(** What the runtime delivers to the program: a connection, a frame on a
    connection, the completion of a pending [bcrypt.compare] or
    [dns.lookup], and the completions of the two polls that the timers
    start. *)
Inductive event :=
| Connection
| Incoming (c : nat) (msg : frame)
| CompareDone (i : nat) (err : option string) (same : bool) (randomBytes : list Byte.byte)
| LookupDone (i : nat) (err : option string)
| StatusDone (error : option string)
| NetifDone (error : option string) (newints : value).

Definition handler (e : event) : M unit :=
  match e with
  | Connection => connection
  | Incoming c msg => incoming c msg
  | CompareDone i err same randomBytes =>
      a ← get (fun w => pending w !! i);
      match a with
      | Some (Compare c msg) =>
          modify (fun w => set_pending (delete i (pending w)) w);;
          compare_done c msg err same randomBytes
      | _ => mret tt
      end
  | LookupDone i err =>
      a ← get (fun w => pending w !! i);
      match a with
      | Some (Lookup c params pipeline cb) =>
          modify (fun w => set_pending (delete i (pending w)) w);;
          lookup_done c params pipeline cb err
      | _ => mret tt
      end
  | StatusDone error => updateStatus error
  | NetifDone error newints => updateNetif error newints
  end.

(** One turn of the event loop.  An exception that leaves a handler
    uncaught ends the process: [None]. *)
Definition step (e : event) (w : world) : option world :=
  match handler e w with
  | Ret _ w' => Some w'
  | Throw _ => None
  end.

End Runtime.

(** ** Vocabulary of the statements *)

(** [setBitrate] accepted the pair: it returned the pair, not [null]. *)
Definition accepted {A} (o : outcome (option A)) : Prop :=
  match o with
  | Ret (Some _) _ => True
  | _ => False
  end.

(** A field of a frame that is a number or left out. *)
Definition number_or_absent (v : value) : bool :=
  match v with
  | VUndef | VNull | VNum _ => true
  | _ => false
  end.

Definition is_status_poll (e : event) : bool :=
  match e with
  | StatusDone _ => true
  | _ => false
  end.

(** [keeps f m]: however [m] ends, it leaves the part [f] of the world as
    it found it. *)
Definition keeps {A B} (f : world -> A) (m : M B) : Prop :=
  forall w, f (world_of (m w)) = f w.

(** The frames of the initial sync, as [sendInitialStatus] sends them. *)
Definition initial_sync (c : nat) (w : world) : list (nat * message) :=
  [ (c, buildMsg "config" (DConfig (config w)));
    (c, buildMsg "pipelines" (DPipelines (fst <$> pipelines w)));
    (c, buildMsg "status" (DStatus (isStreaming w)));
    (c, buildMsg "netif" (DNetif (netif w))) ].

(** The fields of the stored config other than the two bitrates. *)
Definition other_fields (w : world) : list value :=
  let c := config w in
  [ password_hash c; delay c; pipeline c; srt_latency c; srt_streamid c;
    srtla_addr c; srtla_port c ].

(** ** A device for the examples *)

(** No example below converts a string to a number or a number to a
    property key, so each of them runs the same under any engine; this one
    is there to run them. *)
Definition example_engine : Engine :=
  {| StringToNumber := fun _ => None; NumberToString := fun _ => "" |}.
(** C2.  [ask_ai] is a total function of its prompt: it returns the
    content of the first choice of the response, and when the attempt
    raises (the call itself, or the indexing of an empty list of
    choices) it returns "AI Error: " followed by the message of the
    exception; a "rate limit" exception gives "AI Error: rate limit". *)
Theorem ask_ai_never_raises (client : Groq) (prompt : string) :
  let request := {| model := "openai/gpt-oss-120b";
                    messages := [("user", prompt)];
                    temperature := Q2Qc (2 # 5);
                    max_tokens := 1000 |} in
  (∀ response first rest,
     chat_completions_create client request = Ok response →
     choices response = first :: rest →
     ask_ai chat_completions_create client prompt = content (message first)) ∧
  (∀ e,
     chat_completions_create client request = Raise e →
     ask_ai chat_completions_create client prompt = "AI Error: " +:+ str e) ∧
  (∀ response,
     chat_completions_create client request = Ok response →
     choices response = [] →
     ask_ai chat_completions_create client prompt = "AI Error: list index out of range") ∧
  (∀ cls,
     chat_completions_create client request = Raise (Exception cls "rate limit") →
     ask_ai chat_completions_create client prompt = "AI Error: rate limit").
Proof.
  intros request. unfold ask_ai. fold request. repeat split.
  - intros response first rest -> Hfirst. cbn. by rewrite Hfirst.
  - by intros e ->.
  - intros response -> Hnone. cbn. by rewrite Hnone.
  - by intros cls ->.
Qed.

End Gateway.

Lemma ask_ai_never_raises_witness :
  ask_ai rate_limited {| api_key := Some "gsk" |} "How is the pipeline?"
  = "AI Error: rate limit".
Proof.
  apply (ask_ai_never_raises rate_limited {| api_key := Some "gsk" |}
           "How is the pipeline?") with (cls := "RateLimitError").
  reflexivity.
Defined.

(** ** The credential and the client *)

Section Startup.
————
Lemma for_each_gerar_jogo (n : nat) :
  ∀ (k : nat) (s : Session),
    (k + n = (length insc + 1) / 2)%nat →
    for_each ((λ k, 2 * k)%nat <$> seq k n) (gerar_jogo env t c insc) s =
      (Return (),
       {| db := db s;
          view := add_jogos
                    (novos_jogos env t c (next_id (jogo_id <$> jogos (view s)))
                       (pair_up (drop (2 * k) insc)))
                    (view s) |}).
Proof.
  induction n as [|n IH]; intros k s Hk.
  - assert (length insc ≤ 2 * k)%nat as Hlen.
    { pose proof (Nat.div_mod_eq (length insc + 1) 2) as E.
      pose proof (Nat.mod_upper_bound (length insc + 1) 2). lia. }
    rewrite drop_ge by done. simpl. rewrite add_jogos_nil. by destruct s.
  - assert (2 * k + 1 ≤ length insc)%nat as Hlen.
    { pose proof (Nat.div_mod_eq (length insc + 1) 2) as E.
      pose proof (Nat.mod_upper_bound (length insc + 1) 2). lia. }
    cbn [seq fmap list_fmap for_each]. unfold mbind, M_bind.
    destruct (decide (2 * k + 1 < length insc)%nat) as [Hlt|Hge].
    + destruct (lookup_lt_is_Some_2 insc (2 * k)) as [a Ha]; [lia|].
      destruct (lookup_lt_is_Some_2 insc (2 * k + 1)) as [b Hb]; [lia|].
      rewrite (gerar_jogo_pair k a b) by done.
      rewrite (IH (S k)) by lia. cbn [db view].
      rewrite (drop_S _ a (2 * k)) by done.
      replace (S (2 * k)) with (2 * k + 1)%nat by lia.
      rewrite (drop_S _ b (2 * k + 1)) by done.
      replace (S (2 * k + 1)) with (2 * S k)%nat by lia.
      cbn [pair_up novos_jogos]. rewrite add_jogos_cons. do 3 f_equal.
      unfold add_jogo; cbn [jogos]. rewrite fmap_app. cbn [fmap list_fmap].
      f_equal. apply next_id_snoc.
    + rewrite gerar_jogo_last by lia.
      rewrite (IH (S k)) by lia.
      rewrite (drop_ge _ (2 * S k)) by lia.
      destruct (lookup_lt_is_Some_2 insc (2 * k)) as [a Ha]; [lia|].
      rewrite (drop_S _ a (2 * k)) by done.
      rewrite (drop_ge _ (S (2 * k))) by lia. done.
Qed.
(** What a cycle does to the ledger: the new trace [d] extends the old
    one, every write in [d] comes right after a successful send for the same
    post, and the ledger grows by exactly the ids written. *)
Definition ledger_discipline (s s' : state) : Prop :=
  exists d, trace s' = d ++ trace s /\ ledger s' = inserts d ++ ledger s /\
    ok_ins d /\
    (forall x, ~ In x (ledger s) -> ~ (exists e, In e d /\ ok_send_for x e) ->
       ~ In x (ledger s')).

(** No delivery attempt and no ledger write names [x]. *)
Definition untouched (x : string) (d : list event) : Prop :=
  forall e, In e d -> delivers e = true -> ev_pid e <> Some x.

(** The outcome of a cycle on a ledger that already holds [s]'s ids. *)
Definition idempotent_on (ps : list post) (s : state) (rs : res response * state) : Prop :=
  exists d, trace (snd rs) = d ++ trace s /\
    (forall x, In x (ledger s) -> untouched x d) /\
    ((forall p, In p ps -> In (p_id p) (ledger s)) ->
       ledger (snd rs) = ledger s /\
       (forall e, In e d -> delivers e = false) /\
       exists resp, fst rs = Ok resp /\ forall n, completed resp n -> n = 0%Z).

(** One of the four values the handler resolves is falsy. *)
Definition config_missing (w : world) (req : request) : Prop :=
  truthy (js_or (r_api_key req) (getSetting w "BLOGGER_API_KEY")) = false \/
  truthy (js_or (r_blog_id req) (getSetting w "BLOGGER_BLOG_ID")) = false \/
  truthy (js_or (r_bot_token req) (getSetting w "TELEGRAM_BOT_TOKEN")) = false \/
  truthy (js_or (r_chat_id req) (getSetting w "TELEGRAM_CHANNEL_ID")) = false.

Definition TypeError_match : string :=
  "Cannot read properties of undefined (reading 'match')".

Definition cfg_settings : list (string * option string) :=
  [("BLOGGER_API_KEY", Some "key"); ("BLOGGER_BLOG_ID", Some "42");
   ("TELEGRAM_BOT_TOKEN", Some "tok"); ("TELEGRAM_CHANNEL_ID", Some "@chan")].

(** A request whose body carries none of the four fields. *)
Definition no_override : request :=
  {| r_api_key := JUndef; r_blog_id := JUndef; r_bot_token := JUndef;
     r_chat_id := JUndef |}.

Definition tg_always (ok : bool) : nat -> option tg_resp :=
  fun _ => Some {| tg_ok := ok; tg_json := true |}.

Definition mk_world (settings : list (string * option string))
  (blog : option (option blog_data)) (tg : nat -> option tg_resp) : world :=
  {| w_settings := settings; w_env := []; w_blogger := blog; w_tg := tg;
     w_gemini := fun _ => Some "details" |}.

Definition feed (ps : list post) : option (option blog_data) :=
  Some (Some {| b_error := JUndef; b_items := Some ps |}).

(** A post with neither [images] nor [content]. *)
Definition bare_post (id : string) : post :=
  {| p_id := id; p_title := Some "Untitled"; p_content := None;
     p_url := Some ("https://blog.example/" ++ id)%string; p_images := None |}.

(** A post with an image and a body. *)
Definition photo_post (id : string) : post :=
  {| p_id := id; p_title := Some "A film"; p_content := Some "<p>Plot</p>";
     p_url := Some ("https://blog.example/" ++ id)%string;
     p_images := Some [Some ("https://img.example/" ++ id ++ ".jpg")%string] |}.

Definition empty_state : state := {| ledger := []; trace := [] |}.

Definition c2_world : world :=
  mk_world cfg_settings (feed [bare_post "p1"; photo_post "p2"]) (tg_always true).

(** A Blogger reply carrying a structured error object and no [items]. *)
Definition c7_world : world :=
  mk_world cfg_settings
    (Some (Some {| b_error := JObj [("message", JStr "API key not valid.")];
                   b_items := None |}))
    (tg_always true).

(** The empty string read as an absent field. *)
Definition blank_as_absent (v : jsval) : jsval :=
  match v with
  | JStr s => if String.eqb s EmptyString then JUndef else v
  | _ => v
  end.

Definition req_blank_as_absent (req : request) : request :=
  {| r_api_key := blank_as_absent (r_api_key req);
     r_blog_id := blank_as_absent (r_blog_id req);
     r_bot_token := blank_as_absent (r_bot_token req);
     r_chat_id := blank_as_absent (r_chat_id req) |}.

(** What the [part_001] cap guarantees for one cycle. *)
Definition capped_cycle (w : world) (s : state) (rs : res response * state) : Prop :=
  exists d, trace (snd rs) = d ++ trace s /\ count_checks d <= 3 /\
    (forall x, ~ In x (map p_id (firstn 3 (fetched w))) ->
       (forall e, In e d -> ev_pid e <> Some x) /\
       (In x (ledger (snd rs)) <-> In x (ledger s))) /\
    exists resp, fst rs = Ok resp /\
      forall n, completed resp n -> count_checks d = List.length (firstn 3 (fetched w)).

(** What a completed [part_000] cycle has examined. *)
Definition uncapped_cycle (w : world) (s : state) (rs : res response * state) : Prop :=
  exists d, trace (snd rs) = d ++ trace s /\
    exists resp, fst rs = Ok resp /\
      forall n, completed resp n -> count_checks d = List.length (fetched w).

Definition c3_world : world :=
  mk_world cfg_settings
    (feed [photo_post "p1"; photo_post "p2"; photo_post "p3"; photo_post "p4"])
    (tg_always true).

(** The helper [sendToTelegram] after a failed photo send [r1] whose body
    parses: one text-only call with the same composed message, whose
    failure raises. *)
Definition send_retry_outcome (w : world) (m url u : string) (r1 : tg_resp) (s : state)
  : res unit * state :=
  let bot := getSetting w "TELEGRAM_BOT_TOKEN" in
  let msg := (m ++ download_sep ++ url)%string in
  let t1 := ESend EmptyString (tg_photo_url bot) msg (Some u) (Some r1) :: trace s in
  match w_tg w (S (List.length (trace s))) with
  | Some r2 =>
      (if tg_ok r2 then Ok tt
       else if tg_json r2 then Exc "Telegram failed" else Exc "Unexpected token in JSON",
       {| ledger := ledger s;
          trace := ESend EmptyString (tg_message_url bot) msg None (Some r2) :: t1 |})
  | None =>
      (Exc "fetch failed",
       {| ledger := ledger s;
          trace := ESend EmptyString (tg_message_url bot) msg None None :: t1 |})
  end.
————
Retype, exactly and in full, the lines above from the one containing "(** What the runtime" through the one containing "msg => incoming c msg".

(** What the runtime delivers to the program: a connection, a frame on a
    connection, the completion of a pending [bcrypt.compare] or
    [dns.lookup], and the completions of the two polls that the timers
    start. *)
Inductive event :=
| Connection
| Incoming (c : nat) (msg : frame)
| CompareDone (i : nat) (err : option string) (same : bool) (randomBytes : list Byte.byte)
| LookupDone (i : nat) (err : option string)
| StatusDone (error : option string)
| NetifDone (error : option string) (newints : value).

Definition handler (e : event) : M unit :=
  match e with
  | Connection => connection
  | Incoming c msg => incoming c msg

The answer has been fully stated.